Earlier this month, Eastman Kodak Company (OTCMKTS:EKDKQ) reached an agreement with Brother of Japan to sell its digital imaging business for $210 million. The latest agreement will supersede the Brother of Japan deal. By purchasing those two units, the pension fund will get about 3,200 full-time Eastman Kodak Company (OTCMKTS:EKDKQ) employees, which is about 25 percent of its total global workforce. The personal imaging business revolves around camera films and photographic paper. The document imaging business includes various document scanners.

The Kodak pension fund said it won’t run the DI and PI businesses directly – it plans to form a management team to run them. The pension fund said that the two businesses will provide long term cash flows that will help meet the pension plan’s obligations.

After exiting the two businesses, Eastman Kodak Company (OTCMKTS:EKDKQ) will be a commercial printing company. The company will also keep its entertainment imaging business which produces films for motion pictures and TV productions.

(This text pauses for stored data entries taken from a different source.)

(** * The secure grading subsystem: output normalizer, checkers, verdict
    service and grading runner.

    A shallow embedding of [hud_controller/checkers.py],
    [hud_controller/grading_server.py] and
    [hud_controller/oi_grading_runner.py].

    Python [str] values are lists of characters.  Characters are the code
    points below 256 ([ascii]); on that range [is_space] is exactly the set
    that [str.strip], [str.rstrip] and [str.split()] treat as whitespace,
    and the decimal digits are exactly ['0'..'9'].  Floats are IEEE 754
    binary64 values ([PrimFloat]), as Python's are.  What the program gets
    from its surroundings (files, processes, HTTP replies) is an explicit
    argument of the functions that use it. *)

From Stdlib Require Import ZArith Bool Ascii String List Lia Arith.
From Stdlib Require Import Sorting.Permutation Sorting.Sorted.
From Stdlib Require Import Floats.PrimFloat.
From Stdlib Require Floats.SpecFloat Floats.FloatOps Floats.FloatAxioms.
From Stdlib Require Reals Lra.
Import ListNotations.

Set Implicit Arguments.
Set Warnings "-inexact-float,-register-all".

(** ** Python strings *)

Module PyStr.

Definition pystr := list ascii.

(** A literal. *)
Definition py (s : string) : pystr := list_ascii_of_string s.
Arguments py : simpl never.

Definition LF : ascii := ascii_of_nat 10.
Definition CR : ascii := ascii_of_nat 13.

Definition ascii_eqb (a b : ascii) : bool := Ascii.eqb a b.

Definition pystr_eq_dec : forall a b : pystr, {a = b} + {a <> b} :=
  list_eq_dec ascii_dec.

Definition pystr_eqb (a b : pystr) : bool :=
  if pystr_eq_dec a b then true else false.

(** [str.isspace] on one character: TAB..CR, FS..US, space, NEL, NBSP. *)
Definition is_space (c : ascii) : bool :=
  let n := nat_of_ascii c in
  ((9 <=? n) && (n <=? 13)) || ((28 <=? n) && (n <=? 32))
  || (n =? 133) || (n =? 160).

Definition is_empty (l : pystr) : bool :=
  match l with [] => true | _ => false end.

(** Remove the longest suffix whose elements satisfy [p]: the effect of
    [while l and p(l[-1]): l.pop()], and of [rstrip] on characters. *)
Fixpoint drop_end {A} (p : A -> bool) (l : list A) : list A :=
  match l with
  | [] => []
  | x :: t =>
      match drop_end p t with
      | [] => if p x then [] else [x]
      | r => x :: r
      end
  end.

Fixpoint drop_while {A} (p : A -> bool) (l : list A) : list A :=
  match l with
  | [] => []
  | x :: t => if p x then drop_while p t else l
  end.
(** * Editor Session Engine: store, history timeline, tool registry, presets

    A shallow embedding of [src/store/editorStore.ts] (the zustand store and
    the [ToolPresetsClass] catalog that follows it in the same file) and of
    the tool registry ([ToolRegistryClass] with its built-in tools).

    JavaScript objects used as dictionaries are finite maps, arrays are
    lists, numbers are rationals, thrown exceptions are an explicit outcome.
    The fabric.js canvas, [JSON.parse]/[JSON.stringify], [generateId] and
    [Date.now] are not part of the repository: the canvas is an interface
    ([Surface]), the parser is a section variable, and fresh ids and
    timestamps are arguments of the operations that draw them.

    The canvas raises events while it is called, and the handlers that
    [CanvasRenderer] registers on it call back into the store; a load and an
    image may be ready only after the operation that asked for them has
    returned. Both are part of the embedding: see [Effect] and [Task]. *)

From Stdlib Require Import ZArith QArith Lia.
From stdpp Require Import gmap strings list fin_maps pretty.

#[local] Set Warnings "-register-all".
#[local] Open Scope Z_scope.

(** ** JavaScript values and the runtime operations the sources rely on *)

Module JS.

(** Values that [JSON.parse] can produce, plus [undefined]. A number is the
    exact rational value of a finite double. *)
Inductive jsval : Type :=
  | JUndefined
  | JNull
  | JBool (b : bool)
  | JNum (q : Q)
  | JStr (s : string)
  | JArr (l : list jsval)
  | JObj (m : gmap string jsval).

(** Result of evaluating an expression that may throw. *)
Inductive outcome (A : Type) : Type :=
  | Ret (a : A)
  | Throw.
Arguments Ret {A} a.
Arguments Throw {A}.

Definition string_nonempty (s : string) : bool :=
  match s with EmptyString => false | String _ _ => true end.

(** ToBoolean: the test behind [if (x)], [!x], [x || y] and [x && y]. *)
Definition truthy (v : jsval) : bool :=
  match v with
  | JUndefined | JNull => false
  | JBool b => b
  | JNum q => negb (Qeq_bool q 0)
  | JStr s => string_nonempty s
  | JArr _ | JObj _ => true
  end.

(** A [string] holds the UTF-16 code units of a JavaScript string, one
    character per unit (the character type limits them to units below 256).
    Spreading a string yields one property per code unit. *)
Fixpoint chars (s : string) : list jsval :=
  match s with
  | EmptyString => []
  | String c s' => JStr (String c EmptyString) :: chars s'
  end.

(** Indexed elements of an array or a string, keyed the way JavaScript keys
    them: by the decimal spelling of the index. *)
Definition indexed (l : list jsval) : gmap string jsval :=
  list_to_map (imap (fun (i : nat) v => (pretty i, v)) l).

(** Own enumerable properties: what [{...v}] copies. *)
Definition own_props (v : jsval) : gmap string jsval :=
  match v with
  | JObj m => m
  | JArr l => indexed l
  | JStr s => indexed (chars s)
  | JUndefined | JNull | JBool _ | JNum _ => ∅
  end.

(** An object literal with distinct keys. *)
Definition obj (l : list (string * jsval)) : jsval := JObj (list_to_map l).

Eastman Kodak Company (OTCMKTS:EKDKQ) launched its first camera way back in 1888, and the company had about 150,000 employees worldwide by 1988. But the Rochester, New York-based company could not maintain its lead as Japanese electronics companies started eating into its market share. The company tried shifting its business to digital imaging, but was unsuccessful. Eastman Kodak Company (OTCMKTS:EKDKQ) finally filed for bankruptcy in January 2012.